確定的PHACES：5cm超の頭部血管腫＋主要基準1つ、または副基準2つ
疑い例：5cm超の頭部血管腫＋副基準1つ

主要基準と副基準の詳細は以下のとおりである¹⁾。

系統	主要基準	副基準
脳構造	後頭蓋穩奇形	正中線異常・皮質形成異常
血管・動脈	脳・頸部動脈異常、持続性頸動脈-椎骨脳底動脈吻合	脳動脈瘤
心血管	大動脈弓異常	VSD・右大動脈弓・体静脈異常
眼科	後眼部異常（胎児血管遺残/PHPV、網膜血管異常、モーニンググローリー、視神経形成不全、乳頭周囲強膜ブドウ腫）	前眼部異常（小眼球、強膜化角膜、コロボーマ、白内障）
腹側・正中線	胸腹部異常（胸骨欠損、胸骨裂、臍上縫線）	異所性甲状腺・下垂体機能低下症

必要な検査

MRI/MRA：脳構造および脳血管の評価
心エコー：心臓・大動脈弓の評価¹⁾
眼科的検査：視力・眼圧・眼底検査
気管支鏡：声門下血管腫のスクリーニング¹⁾
内分泌検査：TSHなど¹⁾
聴力・発話・嚥下・神経発達スクリーニング

鑑別診断

スタージ・ウェーバー症候群：顔面血管腫（三叉神経V1・V2領域、片側性）＋同側髄膜血管腫＋緑内障。眼瞼血管腫を伴う場合の緑内障合併率は30〜70%。早期発症型緑内障は生後～4歳に約60%で発症する
孤立性乳児血管腫：PHACES基準を満たさない単発病変
ポートワイン母斑：毛細血管奇形で退縮しない
LUMBAR症候群：腰仙部血管腫と骨盤部臓器異常の合併
Wyburn-Mason症候群：網膜・中枢神経の動静脈奇形

Q 確定診断の基準は何ですか？

2016年改訂の診断基準による¹⁾。5cm超の頭部血管腫に加えて、主要基準1つ（または副基準2つ）が揃えば確定的PHACESと診断される。副基準が1つのみの場合は疑い例となる。MRI/MRA・心エコー・眼科検査による系統的スクリーニングが診断に必要である。

5. 標準的な治療法

多職種連携（神経科・心臓科・眼科）が不可欠である。確立された標準プロトコールはなく、各症状に応じた個別対応となる。

薬物療法

プロプラノロール（第一選択）

用法・用量：2 mg/kg/日を3分割投与²⁾。乳児血管腫に対する第一選択薬。

PHACES患者での注意：脳動脈狭窄がある場合、血圧低下が脳虚血を誘発するリスクがある¹⁾。開始前にMRA等で脳血管評価が必要。
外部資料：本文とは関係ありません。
(** * Entity reconciliation engine: a shallow embedding of
    [reconciliation-service/app/zingg_client.py] and the properties of
    deduplication, matching, merging and confidence aggregation.

    Modelling conventions
    - a Python [dict] with string keys and a pandas [Series] are finite maps
      [gmap string _]; a Python [set] of ints is a [gset nat];
    - a [DataFrame] is the list of its rows, each with its index label;
      positional access ([iloc], [range(len(df))]) and label access
      ([iterrows], [drop]) are kept apart, as pandas does;
    - Python floats are exact rationals [Q]; strings are byte strings;
    - the string metric [fuzz.ratio] (package fuzzywuzzy) and [np.std] are
      library functions: they are parameters of the development. *)

From Stdlib Require Import Ascii String QArith Qminmax Qabs.
From stdpp Require Import gmap strings list fin_maps pretty sorting.

Local Open Scope Z_scope.
Local Open Scope nat_scope.

(** ** Python values held by a record *)

(** JSON scalars as they sit in an object column of a frame: [None], the
    missing-value marker [nan], strings and integers. *)
Inductive value : Type :=
  | VNone
  | VNaN
  | VStr (s : string)
  | VInt (n : Z).

#[global] Instance value_eq_dec : EqDecision value.
Proof. solve_decision. Defined.

(** [str(v)] *)
Definition py_str (v : value) : string :=
  match v with
  | VNone => "None"
  | VNaN => "nan"
  | VStr s => s
  | VInt n => pretty n
  end.

(** [bool(v)]: [None], the empty string and [0] are falsy; [nan] is truthy. *)
Definition truthy (v : value) : bool :=
  match v with
  | VNone => false
  | VNaN => true
  | VStr s => negb (bool_decide (s = ""))
  | VInt n => negb (bool_decide (n = 0%Z))
  end.

(** [c.isspace()] on the ASCII range; strings are byte strings, and the
    trimming and case folding below act on ASCII only. *)
Definition py_isspace (c : ascii) : bool :=
  let n := nat_of_ascii c in
  ((9 <=? n) && (n <=? 13)) || ((28 <=? n) && (n <=? 32)).

Fixpoint py_lstrip (s : string) : string :=
  match s with
  | EmptyString => EmptyString
  | String c s' => if py_isspace c then py_lstrip s' else s
  end.

Fixpoint string_rev_onto (s acc : string) : string :=
  match s with
  | EmptyString => acc
  | String c s' => string_rev_onto s' (String c acc)
  end.

Definition py_rstrip (s : string) : string :=
  string_rev_onto (py_lstrip (string_rev_onto s "")) "".

(** [s.strip()] *)
Definition py_strip (s : string) : string := py_rstrip (py_lstrip s).

Definition ascii_lower (c : ascii) : ascii :=
  let n := nat_of_ascii c in
  if (65 <=? n) && (n <=? 90) then ascii_of_nat (n + 32) else c.

(** [s.lower()] *)
Fixpoint py_lower (s : string) : string :=
  match s with
  | EmptyString => EmptyString
  | String c s' => String (ascii_lower c) (py_lower s')
  end.

(** ** Records and frames *)

(** A record ([dict]) and a row of a frame ([pd.Series]). *)
Abbreviation Series := (gmap string value).

(** A frame: rows in positional order, each with its index label. *)
Abbreviation DataFrame := (list (nat * gmap string value)).

(** [pd.DataFrame(data)]: the columns are the union of the keys, a key a
    record lacks is filled with [nan], labels are [0 .. n-1]. The values
    stay as they are given: the dtype inference of pandas (an integer
    column with a missing value becoming a float column) is not modelled. *)
Definition columns (data : list Series) : gset string :=
  ⋃ (dom <$> data).

Definition fill_row (cols : gset string) (r : Series) : Series :=
  r ∪ gset_to_gmap VNaN cols.

Definition pd_DataFrame (data : list Series) : DataFrame :=
  imap (fun i r => (i, fill_row (columns data) r)) data.

(** [df.iloc[i]] *)
Definition iloc (df : DataFrame) (i : nat) : option Series :=
  snd <$> df !! i.

(** [(i, df.iloc[i]) for i in range(len(df))] *)
Definition positions (df : DataFrame) : list (nat * Series) :=
  imap (fun i lr => (i, lr.2)) df.

(** [df.to_dict('records')] *)
Definition to_records (df : DataFrame) : list Series := snd <$> df.

(** [series.get(key, default)] *)
Definition series_get (r : Series) (key : string) (dflt : value) : value :=
  default dflt (r !! key).

(** ** Numeric helpers *)

Definition Qsum (l : list Q) : Q := foldr Qplus 0%Q l.

(** [np.mean(l)] *)
Definition np_mean (l : list Q) : Q :=
  (Qsum l / inject_Z (Z.of_nat (length l)))%Q.

(** [np.min(l)] and [np.max(l)] on a non-empty list *)
Definition np_min (l : list Q) : Q :=
  match l with [] => 0%Q | x :: l' => foldl Qmin x l' end.
Definition np_max (l : list Q) : Q :=
  match l with [] => 0%Q | x :: l' => foldl Qmax x l' end.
副作用対応：徐脈が生じた場合にはアトロピンを考慮する¹⁾。

補助薬剤

アスピリン：虚血性イベントの予防目的で使用。

カプトプリル：心不全合併時に使用¹⁾。

シロリムス：プロプラノロール難治例に使用¹⁾²⁾。mTOR阻害薬として血管腫増殖を抑制する。

副腎皮質ステロイド：デキサメタゾン¹⁾・プレドニゾロン2 mg/kg/日²⁾。現在は非推奨。

局所治療・手術療法

局所チモロール点眼：全身吸収に注意しながら使用
手術・レーザー：難治性血管腫に対して実施
線維柱帯切開術：先天緑内障合併時の手術療法

眼科的管理

斜視・弱視の継続的監視
屈折矯正・弱視治療（アイパッチなど）
先天緑内障の場合は手術（線維柱帯切開術）を考慮
先天白内障・コロボーマに対する適切な視機能管理

フォローアップ

継続的な多職種フォローが必要である。予後は皮膚外症状の種類と重症度に依存する。血管腫は7歳頃までに自然退縮する²⁾が、臓器圧迫リスクのある増殖期には早期介入が重要である²⁾。

Q プロプラノロール投与時の注意点は何ですか？

PHACES患者では脳動脈狭窄の合併率が高いため、プロプラノロールによる血圧・心拍数低下が脳虚血を引き起こすリスクがある¹⁾。投与前にMRA等で脳血管評価を行い、脳灌流圧を維持しながら慎重に使用する。徐脈発生時はアトロピン投与を考慮する。

6. 病態生理学・詳細な発症機序

病態生理は未解明である。現在、以下の2つの主要仮説が提唱されている。

仮説1：胚発生中の発育不全

妊娠3〜12週の胚発生期に、頸顔面・脳・心血管・眼器の組織が協調的に形成される時期に発育不全が生じるとする説。血管形成異常と動脈壁破壊が関与すると考えられている。

仮説2：神経堤由来細胞の体細胞変異

正中線欠損と動脈異常の分布パターンが、神経堤細胞の移動経路と一致することから支持される仮説。眼球形成の間葉細胞の大部分が神経堤細胞由来であるため、神経堤細胞の発生異常が母斑症の眼症状の根本原因になりうる。

遺伝的背景

男女比8:1〜10:1からX連鎖優性遺伝子変異が示唆される¹⁾が、比較研究で男性の重度表現型は確認されていない。98人を対象としたゲノムワイドコピー数多型解析では共通変異が検出されず、多因子性疾患であることが示唆されている。異常な血管形成と動脈壁の脆弱化が複合的に関与すると考えられている。

7. 最新の研究と今後の展望（研究段階の報告）

遺伝的基盤の解明

ゲノムワイド解析では共通変異が発見されておらず、全ゲノム解析の必要性が認識されている。250例以上の報告があるものの、長期縦断研究は未実施であり¹⁾、自然史の解明が今後の課題である。

シロリムスの応用拡大

mTOR阻害薬であるシロリムスのプロプラノロール難治性血管腫への使用が報告されている¹⁾²⁾。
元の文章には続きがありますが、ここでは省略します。